● Task details
Find every line of the records that has "removeAll" and return it.

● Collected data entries
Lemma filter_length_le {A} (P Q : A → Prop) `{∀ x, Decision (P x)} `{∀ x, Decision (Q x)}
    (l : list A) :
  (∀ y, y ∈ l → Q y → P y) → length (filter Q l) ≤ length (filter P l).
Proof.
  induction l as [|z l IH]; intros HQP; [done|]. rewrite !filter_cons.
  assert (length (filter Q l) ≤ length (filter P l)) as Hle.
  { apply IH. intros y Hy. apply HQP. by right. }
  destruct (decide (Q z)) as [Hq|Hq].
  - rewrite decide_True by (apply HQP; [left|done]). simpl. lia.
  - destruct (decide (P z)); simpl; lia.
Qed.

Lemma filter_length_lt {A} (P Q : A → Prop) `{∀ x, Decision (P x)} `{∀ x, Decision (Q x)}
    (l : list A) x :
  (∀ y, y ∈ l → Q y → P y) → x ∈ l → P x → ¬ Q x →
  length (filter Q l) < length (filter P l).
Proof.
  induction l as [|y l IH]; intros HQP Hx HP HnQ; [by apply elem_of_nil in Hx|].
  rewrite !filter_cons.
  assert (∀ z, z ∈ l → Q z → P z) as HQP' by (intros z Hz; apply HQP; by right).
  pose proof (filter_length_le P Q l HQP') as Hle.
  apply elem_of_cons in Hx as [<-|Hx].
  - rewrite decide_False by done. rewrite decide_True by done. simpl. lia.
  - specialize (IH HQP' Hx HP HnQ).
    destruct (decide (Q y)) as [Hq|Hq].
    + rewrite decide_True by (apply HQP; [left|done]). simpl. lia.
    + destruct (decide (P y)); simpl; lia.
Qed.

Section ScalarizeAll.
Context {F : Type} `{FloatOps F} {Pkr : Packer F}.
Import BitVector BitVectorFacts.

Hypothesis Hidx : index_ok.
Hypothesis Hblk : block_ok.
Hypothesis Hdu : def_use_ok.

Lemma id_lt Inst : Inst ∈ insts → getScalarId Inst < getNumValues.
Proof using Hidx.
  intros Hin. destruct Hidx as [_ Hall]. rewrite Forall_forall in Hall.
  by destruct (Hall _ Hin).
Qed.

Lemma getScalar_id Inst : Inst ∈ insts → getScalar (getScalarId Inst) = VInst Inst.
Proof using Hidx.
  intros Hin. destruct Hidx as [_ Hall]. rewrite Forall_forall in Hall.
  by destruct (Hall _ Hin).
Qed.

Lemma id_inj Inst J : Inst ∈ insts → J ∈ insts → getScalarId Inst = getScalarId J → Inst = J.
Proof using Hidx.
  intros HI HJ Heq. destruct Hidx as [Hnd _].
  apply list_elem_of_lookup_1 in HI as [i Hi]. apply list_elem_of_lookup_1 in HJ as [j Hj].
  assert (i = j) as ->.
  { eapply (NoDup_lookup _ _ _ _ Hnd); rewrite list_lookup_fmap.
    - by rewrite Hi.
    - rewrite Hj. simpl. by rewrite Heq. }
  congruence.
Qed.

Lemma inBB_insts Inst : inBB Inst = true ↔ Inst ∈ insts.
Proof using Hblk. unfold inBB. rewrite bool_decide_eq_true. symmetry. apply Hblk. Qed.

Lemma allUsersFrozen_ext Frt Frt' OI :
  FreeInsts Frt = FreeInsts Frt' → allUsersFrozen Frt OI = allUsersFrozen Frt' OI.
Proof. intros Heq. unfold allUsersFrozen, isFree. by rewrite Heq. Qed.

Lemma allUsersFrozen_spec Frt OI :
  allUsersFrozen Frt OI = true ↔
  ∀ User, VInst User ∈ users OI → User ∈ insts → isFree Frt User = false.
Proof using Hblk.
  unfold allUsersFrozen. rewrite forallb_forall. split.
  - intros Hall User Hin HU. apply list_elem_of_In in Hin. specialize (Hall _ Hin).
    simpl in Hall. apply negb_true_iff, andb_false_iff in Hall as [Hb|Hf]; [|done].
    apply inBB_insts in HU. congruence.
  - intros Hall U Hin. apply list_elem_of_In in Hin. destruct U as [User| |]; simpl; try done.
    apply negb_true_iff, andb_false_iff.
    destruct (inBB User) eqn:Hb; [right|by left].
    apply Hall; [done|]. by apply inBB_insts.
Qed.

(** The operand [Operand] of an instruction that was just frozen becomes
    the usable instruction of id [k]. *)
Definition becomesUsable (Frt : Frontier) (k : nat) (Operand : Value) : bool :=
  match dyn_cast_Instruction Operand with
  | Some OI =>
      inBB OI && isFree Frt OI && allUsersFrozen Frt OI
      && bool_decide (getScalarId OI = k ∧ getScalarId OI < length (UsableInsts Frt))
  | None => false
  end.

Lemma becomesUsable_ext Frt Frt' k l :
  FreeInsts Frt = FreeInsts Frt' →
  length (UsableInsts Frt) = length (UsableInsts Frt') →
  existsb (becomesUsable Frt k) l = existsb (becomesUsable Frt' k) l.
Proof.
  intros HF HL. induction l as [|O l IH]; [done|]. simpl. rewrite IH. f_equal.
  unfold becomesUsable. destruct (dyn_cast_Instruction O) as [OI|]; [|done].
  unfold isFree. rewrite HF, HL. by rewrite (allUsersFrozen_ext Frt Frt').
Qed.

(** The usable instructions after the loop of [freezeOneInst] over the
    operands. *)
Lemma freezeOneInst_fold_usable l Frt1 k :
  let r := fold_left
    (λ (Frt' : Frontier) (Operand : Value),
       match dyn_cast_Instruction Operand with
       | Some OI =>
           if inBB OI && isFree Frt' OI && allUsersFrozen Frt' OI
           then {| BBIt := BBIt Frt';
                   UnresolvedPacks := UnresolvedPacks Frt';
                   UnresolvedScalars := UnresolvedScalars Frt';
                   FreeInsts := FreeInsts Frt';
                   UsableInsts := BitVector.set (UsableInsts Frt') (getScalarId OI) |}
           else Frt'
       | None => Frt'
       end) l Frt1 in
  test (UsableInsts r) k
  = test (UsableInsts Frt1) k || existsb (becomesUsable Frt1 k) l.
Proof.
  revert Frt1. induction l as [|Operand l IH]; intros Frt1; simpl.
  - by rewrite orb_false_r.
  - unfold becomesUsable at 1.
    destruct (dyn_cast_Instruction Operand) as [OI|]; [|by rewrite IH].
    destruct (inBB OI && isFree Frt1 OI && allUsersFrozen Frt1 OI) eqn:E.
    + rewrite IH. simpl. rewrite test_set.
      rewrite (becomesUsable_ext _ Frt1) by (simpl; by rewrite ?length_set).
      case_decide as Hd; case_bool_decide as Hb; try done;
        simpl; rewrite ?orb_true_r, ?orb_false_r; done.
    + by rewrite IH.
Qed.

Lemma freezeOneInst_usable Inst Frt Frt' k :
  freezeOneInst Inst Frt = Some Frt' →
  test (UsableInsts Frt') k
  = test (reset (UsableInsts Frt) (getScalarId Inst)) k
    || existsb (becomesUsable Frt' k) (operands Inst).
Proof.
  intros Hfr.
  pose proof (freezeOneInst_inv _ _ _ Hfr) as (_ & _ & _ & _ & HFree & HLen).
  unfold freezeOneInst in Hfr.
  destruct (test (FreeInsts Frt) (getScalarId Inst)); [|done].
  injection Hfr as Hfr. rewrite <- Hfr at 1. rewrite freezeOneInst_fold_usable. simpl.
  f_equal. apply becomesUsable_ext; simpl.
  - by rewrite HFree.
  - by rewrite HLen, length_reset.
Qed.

==

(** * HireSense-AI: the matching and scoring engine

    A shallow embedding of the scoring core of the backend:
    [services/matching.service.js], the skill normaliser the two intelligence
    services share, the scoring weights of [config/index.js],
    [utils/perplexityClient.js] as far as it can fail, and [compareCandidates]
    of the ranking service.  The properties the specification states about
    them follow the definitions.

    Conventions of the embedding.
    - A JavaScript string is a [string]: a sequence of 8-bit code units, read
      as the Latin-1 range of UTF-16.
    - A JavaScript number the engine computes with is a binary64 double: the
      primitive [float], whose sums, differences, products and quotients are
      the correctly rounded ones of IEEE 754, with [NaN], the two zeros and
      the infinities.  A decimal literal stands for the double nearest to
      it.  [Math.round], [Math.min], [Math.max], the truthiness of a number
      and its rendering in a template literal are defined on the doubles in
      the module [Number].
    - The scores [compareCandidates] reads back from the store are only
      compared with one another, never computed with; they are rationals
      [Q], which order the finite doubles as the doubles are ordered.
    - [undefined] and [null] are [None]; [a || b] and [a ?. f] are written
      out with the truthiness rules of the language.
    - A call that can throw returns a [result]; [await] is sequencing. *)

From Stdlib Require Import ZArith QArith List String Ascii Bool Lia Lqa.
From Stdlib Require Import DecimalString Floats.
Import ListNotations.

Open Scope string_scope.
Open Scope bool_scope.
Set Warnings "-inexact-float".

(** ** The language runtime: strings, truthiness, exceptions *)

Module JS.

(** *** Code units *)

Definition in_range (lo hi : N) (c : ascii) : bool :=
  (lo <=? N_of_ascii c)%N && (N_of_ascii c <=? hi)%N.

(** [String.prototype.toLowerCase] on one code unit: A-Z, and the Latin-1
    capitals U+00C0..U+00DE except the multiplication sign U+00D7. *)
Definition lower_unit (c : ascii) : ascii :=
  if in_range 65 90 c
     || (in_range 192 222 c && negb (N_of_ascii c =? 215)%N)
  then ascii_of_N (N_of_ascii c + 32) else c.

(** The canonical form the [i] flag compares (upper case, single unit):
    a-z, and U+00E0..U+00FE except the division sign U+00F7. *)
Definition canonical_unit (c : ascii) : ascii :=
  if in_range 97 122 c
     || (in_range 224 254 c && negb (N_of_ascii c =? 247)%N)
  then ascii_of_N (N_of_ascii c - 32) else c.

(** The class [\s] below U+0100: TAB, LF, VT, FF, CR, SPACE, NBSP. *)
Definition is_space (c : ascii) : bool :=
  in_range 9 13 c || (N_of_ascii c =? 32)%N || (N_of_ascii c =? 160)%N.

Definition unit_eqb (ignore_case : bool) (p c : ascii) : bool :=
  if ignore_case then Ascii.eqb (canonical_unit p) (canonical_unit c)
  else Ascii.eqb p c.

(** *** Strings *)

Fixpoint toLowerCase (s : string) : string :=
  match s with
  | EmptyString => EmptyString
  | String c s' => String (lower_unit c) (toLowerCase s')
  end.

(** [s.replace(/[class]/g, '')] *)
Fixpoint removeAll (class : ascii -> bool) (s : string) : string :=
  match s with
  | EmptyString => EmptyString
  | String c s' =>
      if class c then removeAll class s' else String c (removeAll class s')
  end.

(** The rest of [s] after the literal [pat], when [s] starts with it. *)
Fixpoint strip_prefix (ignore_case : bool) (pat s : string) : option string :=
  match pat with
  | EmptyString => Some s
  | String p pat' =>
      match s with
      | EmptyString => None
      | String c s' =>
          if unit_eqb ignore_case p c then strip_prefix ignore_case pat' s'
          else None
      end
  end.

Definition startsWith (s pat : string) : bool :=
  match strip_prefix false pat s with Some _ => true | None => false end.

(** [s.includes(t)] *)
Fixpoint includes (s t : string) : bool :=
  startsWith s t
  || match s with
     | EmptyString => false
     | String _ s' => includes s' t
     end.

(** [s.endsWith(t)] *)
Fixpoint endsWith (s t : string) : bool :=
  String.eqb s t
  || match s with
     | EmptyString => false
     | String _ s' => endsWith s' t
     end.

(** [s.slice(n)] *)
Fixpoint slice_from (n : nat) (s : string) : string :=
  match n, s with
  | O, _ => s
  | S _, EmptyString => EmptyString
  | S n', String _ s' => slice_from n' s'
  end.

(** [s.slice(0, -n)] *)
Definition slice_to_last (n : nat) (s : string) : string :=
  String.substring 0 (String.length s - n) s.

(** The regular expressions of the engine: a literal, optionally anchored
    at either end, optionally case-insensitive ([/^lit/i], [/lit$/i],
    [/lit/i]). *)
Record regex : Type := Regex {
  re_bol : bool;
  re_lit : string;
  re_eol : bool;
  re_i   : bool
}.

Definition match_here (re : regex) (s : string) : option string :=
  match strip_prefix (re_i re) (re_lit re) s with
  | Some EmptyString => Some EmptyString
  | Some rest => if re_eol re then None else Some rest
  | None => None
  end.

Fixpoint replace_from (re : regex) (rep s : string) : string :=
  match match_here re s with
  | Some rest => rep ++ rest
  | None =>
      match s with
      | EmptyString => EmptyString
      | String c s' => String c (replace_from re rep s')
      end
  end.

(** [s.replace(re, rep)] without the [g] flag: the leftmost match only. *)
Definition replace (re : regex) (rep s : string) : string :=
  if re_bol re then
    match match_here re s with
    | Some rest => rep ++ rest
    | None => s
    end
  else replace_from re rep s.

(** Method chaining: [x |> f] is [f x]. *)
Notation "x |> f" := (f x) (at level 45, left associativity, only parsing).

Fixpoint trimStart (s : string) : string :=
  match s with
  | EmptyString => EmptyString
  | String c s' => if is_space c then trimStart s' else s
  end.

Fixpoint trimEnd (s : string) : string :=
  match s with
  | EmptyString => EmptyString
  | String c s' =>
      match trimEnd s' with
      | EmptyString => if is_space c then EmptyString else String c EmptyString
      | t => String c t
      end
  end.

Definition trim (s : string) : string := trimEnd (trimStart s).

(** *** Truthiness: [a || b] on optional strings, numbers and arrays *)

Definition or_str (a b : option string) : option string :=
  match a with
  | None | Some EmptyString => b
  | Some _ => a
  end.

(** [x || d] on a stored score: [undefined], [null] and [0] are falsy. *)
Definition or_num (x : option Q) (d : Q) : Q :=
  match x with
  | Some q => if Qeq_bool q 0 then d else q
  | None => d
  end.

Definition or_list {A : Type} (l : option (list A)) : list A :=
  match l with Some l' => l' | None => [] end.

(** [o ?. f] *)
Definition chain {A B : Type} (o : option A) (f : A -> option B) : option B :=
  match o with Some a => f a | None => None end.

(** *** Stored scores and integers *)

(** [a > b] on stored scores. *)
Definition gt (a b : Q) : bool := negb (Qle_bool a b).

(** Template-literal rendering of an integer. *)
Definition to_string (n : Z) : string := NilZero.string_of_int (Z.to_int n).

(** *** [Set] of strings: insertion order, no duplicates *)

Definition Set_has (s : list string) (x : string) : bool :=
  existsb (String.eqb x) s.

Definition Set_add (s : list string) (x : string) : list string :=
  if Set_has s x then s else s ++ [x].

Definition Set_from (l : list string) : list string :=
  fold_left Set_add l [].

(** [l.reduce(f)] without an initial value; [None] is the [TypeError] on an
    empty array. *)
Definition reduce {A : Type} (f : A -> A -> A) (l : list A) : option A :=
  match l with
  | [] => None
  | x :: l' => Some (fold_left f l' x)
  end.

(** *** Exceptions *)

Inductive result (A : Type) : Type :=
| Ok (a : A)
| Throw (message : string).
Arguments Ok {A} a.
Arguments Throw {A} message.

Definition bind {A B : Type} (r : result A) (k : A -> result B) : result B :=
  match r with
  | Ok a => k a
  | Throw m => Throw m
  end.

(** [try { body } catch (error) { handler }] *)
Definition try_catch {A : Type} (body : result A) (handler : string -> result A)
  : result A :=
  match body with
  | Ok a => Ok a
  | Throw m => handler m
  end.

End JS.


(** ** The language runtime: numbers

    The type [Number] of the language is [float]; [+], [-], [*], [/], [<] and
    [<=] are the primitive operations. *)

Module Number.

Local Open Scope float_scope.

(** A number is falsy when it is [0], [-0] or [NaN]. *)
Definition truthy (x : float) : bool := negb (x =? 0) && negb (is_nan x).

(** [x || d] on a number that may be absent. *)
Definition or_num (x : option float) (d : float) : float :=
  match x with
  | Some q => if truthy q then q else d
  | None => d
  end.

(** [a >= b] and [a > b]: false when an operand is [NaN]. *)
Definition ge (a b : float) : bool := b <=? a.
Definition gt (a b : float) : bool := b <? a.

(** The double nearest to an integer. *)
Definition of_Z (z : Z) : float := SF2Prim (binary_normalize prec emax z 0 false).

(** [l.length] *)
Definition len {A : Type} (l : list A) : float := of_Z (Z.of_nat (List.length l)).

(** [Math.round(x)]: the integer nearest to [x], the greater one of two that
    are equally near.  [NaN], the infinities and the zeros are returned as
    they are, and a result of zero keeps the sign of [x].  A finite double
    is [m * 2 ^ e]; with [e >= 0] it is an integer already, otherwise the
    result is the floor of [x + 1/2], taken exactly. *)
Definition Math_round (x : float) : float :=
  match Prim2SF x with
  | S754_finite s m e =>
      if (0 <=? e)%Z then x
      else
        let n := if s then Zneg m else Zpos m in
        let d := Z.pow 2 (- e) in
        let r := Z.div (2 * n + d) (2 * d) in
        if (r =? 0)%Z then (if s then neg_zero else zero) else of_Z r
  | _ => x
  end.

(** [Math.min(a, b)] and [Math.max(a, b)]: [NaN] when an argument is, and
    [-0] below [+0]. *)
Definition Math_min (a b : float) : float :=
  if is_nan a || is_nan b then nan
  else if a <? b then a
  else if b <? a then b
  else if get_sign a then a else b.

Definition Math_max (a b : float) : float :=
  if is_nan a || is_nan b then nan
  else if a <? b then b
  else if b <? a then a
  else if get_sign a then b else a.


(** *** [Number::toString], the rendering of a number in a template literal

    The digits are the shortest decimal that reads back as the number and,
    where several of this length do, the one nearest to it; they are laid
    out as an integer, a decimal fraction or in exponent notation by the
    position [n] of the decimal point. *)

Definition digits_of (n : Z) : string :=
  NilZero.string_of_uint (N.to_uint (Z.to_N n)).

* * *

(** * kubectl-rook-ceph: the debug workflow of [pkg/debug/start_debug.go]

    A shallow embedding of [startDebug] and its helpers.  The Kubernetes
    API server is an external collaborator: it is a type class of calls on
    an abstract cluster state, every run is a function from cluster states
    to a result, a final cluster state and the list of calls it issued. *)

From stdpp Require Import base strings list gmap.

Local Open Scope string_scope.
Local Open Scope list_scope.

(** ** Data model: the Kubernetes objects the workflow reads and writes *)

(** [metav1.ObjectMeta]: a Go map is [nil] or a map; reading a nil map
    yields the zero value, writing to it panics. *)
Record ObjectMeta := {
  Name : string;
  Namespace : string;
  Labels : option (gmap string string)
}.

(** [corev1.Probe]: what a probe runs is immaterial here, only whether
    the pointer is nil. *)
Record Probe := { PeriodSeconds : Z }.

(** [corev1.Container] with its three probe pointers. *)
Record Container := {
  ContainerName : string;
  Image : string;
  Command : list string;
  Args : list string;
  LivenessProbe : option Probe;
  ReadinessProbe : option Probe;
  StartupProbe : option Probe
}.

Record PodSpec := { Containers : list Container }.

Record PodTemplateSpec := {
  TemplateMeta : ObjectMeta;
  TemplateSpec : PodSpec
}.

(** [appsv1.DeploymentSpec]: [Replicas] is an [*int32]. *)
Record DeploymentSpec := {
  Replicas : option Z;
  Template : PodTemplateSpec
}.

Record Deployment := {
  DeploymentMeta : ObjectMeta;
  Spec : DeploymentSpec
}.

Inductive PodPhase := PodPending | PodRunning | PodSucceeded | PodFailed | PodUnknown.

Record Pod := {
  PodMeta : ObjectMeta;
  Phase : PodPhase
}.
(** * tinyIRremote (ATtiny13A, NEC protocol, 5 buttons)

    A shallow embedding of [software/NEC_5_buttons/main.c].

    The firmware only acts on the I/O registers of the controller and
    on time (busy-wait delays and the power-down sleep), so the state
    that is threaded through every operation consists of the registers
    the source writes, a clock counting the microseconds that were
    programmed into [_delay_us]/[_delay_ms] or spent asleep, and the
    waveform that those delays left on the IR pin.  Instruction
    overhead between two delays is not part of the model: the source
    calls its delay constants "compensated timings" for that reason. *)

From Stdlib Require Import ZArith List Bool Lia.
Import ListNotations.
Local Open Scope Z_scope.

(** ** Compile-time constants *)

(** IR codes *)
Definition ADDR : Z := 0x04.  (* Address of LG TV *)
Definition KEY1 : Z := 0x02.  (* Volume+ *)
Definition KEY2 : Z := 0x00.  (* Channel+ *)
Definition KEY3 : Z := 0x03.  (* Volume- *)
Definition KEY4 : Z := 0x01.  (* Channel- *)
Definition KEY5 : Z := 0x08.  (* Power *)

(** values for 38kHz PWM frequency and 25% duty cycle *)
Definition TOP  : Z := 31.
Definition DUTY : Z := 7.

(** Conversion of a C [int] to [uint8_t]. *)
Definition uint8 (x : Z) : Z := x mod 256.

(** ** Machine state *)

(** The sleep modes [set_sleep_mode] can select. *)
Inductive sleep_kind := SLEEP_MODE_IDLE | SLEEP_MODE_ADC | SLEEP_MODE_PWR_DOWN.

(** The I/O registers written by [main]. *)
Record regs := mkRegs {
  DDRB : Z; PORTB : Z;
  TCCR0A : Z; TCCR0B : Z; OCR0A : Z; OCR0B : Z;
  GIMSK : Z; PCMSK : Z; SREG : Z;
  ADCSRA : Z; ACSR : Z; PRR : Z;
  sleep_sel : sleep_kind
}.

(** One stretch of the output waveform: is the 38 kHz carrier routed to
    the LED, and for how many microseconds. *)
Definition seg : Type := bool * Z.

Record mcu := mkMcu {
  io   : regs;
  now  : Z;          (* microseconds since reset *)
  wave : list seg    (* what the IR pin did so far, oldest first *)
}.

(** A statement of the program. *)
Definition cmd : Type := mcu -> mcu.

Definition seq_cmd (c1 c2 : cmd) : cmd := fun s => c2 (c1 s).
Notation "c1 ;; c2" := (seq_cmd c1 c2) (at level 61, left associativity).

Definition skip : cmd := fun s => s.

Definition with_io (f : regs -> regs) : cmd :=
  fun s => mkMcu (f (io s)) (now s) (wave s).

● Problem solution
Fixpoint removeAll (class : ascii -> bool) (s : string) : string :=
      if class c then removeAll class s' else String c (removeAll class s')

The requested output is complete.